▸ **Problem details**
The answer must consist only of the lines from the line with "return is a [json]." to the line with "Definition burned (certificate_id", both included, exactly as they stand below.
┌─ Source data
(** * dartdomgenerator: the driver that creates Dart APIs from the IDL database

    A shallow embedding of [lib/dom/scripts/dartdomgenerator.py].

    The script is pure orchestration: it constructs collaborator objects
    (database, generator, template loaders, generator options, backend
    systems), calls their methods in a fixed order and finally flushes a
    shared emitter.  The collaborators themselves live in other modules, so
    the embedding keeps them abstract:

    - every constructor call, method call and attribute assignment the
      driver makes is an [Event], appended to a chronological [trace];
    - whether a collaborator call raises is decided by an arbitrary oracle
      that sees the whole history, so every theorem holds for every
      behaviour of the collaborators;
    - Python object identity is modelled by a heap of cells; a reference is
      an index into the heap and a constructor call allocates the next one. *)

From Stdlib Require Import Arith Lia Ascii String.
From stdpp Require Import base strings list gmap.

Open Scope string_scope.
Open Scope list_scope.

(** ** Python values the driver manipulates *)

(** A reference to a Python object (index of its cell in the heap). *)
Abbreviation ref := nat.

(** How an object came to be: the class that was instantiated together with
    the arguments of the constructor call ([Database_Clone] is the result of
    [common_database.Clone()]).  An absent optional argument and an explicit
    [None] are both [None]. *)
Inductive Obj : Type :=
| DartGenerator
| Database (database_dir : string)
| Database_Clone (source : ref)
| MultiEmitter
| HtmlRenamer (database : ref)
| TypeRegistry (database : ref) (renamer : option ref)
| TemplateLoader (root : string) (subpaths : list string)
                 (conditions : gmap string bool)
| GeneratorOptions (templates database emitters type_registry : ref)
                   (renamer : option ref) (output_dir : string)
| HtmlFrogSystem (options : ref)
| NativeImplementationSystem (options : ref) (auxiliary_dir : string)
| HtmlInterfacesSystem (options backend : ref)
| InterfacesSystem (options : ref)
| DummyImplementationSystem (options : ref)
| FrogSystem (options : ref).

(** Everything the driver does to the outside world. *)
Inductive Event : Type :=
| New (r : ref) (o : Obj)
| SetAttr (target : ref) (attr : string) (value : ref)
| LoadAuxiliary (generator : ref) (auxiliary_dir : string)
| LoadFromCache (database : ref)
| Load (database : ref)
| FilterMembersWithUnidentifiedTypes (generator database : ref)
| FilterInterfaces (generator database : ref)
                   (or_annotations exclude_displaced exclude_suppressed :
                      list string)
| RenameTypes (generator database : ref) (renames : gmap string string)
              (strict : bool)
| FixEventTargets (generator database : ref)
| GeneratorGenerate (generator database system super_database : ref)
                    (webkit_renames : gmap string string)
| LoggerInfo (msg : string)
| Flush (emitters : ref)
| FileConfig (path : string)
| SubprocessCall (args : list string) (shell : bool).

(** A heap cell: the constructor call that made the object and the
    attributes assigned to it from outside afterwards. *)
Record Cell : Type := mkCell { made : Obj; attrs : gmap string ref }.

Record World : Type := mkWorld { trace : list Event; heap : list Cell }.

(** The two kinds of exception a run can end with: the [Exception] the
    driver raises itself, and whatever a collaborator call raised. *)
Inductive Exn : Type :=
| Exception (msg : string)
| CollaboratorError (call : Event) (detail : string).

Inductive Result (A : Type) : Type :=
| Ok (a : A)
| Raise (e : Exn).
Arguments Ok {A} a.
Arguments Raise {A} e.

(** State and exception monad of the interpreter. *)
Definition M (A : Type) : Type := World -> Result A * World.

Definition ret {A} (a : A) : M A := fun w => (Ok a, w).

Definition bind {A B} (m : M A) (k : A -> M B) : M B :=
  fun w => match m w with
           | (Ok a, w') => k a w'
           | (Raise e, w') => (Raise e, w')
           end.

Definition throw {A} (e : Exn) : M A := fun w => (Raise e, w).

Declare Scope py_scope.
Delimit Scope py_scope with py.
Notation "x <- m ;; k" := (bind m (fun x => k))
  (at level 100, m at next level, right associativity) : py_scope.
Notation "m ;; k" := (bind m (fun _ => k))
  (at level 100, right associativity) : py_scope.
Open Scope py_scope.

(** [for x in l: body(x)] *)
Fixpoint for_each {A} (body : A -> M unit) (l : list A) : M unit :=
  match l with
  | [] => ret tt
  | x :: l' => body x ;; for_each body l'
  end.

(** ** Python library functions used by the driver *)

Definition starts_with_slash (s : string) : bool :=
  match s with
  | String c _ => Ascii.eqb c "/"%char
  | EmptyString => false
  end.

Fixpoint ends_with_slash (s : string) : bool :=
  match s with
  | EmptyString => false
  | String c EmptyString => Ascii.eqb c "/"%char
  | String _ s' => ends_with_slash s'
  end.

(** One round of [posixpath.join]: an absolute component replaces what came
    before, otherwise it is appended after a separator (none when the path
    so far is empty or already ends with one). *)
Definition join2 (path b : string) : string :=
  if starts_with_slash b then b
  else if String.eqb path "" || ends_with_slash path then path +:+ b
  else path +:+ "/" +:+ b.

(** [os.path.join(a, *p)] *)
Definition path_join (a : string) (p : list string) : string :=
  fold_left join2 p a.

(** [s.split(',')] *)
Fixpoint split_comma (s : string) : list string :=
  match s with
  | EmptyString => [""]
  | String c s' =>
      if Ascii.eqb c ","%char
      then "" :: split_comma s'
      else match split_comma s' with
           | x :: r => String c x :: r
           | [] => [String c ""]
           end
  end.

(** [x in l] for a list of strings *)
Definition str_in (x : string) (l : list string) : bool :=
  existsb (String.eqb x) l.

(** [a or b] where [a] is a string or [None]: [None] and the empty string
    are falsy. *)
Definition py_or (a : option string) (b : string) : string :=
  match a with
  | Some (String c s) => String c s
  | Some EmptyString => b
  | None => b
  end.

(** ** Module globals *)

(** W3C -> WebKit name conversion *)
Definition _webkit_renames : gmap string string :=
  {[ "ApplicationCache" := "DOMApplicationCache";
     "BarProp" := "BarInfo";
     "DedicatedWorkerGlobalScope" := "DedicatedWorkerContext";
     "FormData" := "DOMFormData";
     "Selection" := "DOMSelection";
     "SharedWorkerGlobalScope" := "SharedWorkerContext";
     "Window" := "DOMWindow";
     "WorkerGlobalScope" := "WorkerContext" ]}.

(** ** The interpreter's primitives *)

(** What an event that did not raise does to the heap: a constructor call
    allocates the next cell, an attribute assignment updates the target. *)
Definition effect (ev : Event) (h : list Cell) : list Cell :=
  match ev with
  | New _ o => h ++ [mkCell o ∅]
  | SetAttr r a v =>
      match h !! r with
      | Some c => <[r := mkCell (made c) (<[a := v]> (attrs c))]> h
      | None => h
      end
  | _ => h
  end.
└─
┌─ Source data
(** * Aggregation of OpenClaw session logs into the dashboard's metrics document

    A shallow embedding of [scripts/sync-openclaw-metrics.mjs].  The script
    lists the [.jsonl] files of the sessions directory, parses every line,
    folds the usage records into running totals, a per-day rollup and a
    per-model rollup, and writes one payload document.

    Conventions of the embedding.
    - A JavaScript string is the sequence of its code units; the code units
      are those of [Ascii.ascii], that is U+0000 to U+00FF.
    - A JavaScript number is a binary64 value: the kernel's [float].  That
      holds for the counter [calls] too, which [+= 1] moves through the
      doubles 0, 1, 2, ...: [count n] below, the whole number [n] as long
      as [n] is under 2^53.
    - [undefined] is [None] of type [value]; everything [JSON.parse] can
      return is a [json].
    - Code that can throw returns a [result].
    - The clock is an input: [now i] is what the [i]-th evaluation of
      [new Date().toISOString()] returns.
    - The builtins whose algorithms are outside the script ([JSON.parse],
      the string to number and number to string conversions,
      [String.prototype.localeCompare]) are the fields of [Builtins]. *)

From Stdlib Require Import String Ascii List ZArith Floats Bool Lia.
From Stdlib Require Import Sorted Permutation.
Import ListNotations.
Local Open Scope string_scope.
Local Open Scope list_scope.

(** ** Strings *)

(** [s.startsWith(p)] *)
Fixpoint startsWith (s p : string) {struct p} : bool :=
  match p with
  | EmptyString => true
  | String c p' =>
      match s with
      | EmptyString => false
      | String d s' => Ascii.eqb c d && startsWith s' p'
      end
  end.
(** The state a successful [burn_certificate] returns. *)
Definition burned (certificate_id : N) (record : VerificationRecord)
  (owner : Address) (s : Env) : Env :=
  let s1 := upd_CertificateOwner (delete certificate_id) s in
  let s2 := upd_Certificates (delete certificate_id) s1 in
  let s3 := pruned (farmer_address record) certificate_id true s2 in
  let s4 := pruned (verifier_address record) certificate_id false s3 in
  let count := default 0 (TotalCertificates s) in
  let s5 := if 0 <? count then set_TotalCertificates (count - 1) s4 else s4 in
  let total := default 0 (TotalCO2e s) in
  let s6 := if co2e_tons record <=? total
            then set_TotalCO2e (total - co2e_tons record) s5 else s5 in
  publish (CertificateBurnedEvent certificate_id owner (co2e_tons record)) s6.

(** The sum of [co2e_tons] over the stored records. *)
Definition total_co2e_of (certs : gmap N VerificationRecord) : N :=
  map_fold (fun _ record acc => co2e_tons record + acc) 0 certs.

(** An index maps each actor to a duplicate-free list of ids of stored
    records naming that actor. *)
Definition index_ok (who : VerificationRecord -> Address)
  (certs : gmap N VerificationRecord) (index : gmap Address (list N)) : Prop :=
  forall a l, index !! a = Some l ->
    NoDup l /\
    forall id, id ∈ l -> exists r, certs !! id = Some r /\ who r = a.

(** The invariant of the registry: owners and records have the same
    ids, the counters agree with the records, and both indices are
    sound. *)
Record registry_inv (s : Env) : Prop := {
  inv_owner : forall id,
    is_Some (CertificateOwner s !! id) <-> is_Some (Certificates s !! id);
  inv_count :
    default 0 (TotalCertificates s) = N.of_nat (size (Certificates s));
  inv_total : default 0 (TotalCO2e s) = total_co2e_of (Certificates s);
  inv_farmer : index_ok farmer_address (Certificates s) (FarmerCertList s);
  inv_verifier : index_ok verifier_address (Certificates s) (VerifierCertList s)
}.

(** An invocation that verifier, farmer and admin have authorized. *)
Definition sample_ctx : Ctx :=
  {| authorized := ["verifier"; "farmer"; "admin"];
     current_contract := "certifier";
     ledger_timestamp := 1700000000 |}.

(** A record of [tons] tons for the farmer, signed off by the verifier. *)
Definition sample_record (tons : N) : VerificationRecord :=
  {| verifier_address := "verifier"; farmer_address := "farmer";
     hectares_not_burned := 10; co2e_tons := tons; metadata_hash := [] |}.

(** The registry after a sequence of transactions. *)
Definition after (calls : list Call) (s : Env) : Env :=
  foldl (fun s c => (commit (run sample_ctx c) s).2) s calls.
└─
┌─ Source data
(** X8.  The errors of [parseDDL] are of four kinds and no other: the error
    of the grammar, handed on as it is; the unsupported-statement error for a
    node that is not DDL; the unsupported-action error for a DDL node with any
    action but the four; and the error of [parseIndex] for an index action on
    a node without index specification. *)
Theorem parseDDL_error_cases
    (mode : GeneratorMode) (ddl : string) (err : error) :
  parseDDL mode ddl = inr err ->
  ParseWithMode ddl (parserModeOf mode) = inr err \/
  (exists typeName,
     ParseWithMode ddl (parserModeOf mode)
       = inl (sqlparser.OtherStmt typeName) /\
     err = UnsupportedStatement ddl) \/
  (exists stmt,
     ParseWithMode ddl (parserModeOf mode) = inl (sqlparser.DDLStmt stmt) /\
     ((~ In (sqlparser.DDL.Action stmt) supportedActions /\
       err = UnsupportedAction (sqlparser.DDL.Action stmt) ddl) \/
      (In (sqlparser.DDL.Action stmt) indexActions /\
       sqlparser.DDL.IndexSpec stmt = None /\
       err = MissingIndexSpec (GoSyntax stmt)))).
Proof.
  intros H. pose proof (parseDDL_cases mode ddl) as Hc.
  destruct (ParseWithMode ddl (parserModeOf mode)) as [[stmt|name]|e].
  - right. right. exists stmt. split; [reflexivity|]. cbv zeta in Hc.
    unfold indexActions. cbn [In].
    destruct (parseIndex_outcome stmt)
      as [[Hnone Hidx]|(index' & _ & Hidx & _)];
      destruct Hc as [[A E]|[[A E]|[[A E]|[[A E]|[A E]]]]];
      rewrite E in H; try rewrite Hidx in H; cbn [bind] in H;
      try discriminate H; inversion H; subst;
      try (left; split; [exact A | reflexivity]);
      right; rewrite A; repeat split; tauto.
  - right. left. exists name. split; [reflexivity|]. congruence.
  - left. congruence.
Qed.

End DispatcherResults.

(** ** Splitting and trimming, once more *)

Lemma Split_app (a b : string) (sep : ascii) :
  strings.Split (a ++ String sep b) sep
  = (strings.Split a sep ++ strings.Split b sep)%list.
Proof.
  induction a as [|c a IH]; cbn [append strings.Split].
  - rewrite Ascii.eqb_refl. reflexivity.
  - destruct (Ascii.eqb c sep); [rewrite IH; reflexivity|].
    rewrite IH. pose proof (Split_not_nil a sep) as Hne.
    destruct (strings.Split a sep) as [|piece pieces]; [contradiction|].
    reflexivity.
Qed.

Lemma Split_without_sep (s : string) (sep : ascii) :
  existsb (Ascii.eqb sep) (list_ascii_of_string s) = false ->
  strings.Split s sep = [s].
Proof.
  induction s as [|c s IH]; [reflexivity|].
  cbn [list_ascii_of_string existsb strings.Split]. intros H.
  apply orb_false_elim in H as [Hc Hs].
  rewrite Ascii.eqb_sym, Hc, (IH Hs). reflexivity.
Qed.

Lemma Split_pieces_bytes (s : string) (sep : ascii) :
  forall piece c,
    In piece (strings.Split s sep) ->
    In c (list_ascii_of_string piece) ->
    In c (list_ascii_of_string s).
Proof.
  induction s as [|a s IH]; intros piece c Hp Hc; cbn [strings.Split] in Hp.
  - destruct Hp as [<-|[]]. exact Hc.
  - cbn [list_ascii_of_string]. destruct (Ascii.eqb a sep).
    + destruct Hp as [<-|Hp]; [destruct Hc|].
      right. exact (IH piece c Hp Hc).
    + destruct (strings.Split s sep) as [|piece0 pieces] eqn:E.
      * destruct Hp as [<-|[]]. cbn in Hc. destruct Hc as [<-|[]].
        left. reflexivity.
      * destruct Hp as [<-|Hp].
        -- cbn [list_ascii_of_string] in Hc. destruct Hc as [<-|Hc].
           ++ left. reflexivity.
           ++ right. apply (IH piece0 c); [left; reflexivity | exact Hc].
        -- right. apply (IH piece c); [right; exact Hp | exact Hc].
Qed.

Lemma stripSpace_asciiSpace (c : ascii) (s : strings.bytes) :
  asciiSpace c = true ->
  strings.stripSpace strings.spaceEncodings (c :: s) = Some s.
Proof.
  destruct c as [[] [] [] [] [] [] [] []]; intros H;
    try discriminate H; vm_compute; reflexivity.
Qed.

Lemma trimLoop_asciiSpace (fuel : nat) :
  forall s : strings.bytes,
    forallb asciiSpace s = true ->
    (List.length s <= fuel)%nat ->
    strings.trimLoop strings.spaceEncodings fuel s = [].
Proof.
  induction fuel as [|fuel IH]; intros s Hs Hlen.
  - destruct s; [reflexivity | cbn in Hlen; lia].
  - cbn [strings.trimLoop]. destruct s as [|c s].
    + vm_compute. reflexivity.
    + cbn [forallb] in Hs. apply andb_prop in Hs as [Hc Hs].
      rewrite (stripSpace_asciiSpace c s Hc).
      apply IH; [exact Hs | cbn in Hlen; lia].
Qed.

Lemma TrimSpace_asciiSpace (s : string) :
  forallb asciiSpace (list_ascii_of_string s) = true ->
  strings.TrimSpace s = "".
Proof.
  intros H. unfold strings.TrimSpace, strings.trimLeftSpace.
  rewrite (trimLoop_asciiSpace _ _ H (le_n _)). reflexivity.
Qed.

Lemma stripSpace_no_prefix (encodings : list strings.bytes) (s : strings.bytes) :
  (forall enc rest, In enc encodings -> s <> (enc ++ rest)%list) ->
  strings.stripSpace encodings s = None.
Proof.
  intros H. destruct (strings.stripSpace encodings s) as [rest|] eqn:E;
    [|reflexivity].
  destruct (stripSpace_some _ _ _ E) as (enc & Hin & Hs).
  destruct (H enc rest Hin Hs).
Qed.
└─
▸ **Answer for the task**
      return is a [json].
    - Code that can throw returns a [result].
    - The clock is an input: [now i] is what the [i]-th evaluation of
      [new Date().toISOString()] returns.
    - The builtins whose algorithms are outside the script ([JSON.parse],
      the string to number and number to string conversions,
      [String.prototype.localeCompare]) are the fields of [Builtins]. *)

From Stdlib Require Import String Ascii List ZArith Floats Bool Lia.
From Stdlib Require Import Sorted Permutation.
Import ListNotations.
Local Open Scope string_scope.
Local Open Scope list_scope.

(** ** Strings *)

(** [s.startsWith(p)] *)
Fixpoint startsWith (s p : string) {struct p} : bool :=
  match p with
  | EmptyString => true
  | String c p' =>
      match s with
      | EmptyString => false
      | String d s' => Ascii.eqb c d && startsWith s' p'
      end
  end.
(** The state a successful [burn_certificate] returns. *)
Definition burned (certificate_id : N) (record : VerificationRecord)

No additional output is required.